*** Opening of RECORDS FOR THE TASK ***

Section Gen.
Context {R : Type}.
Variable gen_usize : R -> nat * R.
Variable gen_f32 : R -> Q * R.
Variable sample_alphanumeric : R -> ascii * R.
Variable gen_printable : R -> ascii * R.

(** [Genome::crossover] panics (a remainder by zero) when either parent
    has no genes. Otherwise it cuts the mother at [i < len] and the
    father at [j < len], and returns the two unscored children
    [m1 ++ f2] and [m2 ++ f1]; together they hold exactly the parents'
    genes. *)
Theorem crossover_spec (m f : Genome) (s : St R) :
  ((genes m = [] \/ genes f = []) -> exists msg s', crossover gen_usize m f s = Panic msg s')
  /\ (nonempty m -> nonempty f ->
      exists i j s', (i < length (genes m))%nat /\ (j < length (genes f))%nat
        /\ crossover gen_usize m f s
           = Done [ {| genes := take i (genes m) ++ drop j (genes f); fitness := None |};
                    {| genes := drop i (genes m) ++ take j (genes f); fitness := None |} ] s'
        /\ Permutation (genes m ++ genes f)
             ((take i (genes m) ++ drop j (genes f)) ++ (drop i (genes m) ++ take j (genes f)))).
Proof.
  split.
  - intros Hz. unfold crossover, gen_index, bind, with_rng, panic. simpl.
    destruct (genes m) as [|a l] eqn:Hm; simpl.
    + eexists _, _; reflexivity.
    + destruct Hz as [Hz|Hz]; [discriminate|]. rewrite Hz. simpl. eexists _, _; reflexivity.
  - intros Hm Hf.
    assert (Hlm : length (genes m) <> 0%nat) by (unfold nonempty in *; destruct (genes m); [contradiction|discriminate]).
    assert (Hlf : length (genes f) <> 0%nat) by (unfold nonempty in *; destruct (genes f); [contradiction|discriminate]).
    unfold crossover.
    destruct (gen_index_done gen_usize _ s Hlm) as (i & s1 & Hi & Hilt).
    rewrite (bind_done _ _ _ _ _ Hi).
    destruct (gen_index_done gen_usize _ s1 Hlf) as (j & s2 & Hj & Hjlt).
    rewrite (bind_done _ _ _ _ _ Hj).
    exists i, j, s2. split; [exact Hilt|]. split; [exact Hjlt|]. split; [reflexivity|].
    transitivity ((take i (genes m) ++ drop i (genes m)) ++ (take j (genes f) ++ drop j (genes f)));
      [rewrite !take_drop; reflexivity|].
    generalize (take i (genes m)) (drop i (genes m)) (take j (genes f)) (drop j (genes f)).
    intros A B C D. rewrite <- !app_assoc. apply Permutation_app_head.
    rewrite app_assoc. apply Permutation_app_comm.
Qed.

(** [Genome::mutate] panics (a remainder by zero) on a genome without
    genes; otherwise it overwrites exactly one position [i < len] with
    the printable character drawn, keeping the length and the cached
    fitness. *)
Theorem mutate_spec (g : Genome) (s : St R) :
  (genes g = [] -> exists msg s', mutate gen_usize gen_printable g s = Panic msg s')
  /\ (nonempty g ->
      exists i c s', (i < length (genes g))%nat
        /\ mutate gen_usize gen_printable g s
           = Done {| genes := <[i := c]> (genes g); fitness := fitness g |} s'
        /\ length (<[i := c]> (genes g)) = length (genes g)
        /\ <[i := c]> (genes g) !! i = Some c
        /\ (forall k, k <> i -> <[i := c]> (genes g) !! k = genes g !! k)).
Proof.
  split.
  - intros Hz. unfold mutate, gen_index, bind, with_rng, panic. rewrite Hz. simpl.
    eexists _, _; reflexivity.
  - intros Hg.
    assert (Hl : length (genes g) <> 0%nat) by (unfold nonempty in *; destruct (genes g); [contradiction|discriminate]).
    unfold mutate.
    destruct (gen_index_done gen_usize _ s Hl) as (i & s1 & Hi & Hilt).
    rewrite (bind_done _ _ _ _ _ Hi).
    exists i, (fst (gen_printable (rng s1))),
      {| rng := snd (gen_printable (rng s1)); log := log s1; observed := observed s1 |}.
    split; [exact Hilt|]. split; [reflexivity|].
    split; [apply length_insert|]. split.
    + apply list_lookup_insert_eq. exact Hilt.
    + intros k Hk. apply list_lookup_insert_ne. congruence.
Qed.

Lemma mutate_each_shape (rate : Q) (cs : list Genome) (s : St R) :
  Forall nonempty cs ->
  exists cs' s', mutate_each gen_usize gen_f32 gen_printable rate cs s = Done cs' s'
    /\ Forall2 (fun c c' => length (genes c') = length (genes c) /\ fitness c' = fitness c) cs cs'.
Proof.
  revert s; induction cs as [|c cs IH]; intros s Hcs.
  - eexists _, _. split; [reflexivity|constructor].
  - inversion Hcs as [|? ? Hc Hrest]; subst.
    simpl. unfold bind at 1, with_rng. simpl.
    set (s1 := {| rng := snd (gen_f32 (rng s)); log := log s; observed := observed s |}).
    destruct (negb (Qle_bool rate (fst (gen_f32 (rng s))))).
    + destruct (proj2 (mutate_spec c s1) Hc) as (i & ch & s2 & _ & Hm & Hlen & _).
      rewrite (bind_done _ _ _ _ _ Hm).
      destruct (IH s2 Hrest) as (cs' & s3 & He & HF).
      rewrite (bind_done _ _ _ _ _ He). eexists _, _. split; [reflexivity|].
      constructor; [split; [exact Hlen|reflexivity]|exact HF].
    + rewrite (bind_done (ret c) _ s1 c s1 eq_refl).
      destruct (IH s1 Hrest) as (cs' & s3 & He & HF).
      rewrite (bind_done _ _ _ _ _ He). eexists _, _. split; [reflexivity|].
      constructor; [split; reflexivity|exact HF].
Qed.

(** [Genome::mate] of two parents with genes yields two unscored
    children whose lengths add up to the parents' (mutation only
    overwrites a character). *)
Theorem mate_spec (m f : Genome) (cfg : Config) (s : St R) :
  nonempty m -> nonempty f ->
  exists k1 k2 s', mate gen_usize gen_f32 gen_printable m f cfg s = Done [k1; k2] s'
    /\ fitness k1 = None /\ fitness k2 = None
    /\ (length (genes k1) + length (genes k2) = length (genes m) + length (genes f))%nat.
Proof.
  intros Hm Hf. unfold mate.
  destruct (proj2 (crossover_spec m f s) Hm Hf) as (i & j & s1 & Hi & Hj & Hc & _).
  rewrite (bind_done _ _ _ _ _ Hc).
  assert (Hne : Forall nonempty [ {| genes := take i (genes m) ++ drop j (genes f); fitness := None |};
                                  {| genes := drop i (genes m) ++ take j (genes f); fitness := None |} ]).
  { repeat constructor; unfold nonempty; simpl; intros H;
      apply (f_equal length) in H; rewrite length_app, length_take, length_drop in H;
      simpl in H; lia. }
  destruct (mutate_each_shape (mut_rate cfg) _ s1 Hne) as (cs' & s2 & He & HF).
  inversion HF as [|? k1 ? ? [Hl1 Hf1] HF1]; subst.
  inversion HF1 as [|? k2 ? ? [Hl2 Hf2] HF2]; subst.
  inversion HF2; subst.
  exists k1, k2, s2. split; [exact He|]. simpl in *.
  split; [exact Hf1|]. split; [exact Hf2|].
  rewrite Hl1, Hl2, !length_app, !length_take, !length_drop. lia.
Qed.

*** Close of RECORDS FOR THE TASK ***

ASSIGNMENT: Where a line of the records includes "unfold", copy it.

RESULT OF THIS TASK:
  - intros Hz. unfold crossover, gen_index, bind, with_rng, panic. simpl.
    assert (Hlm : length (genes m) <> 0%nat) by (unfold nonempty in *; destruct (genes m); [contradiction|discriminate]).
    assert (Hlf : length (genes f) <> 0%nat) by (unfold nonempty in *; destruct (genes f); [contradiction|discriminate]).
    unfold crossover.
  - intros Hz. unfold mutate, gen_index, bind, with_rng, panic. rewrite Hz. simpl.
    assert (Hl : length (genes g) <> 0%nat) by (unfold nonempty in *; destruct (genes g); [contradiction|discriminate]).
    unfold mutate.
    simpl. unfold bind at 1, with_rng. simpl.
  intros Hm Hf. unfold mate.
  { repeat constructor; unfold nonempty; simpl; intros H;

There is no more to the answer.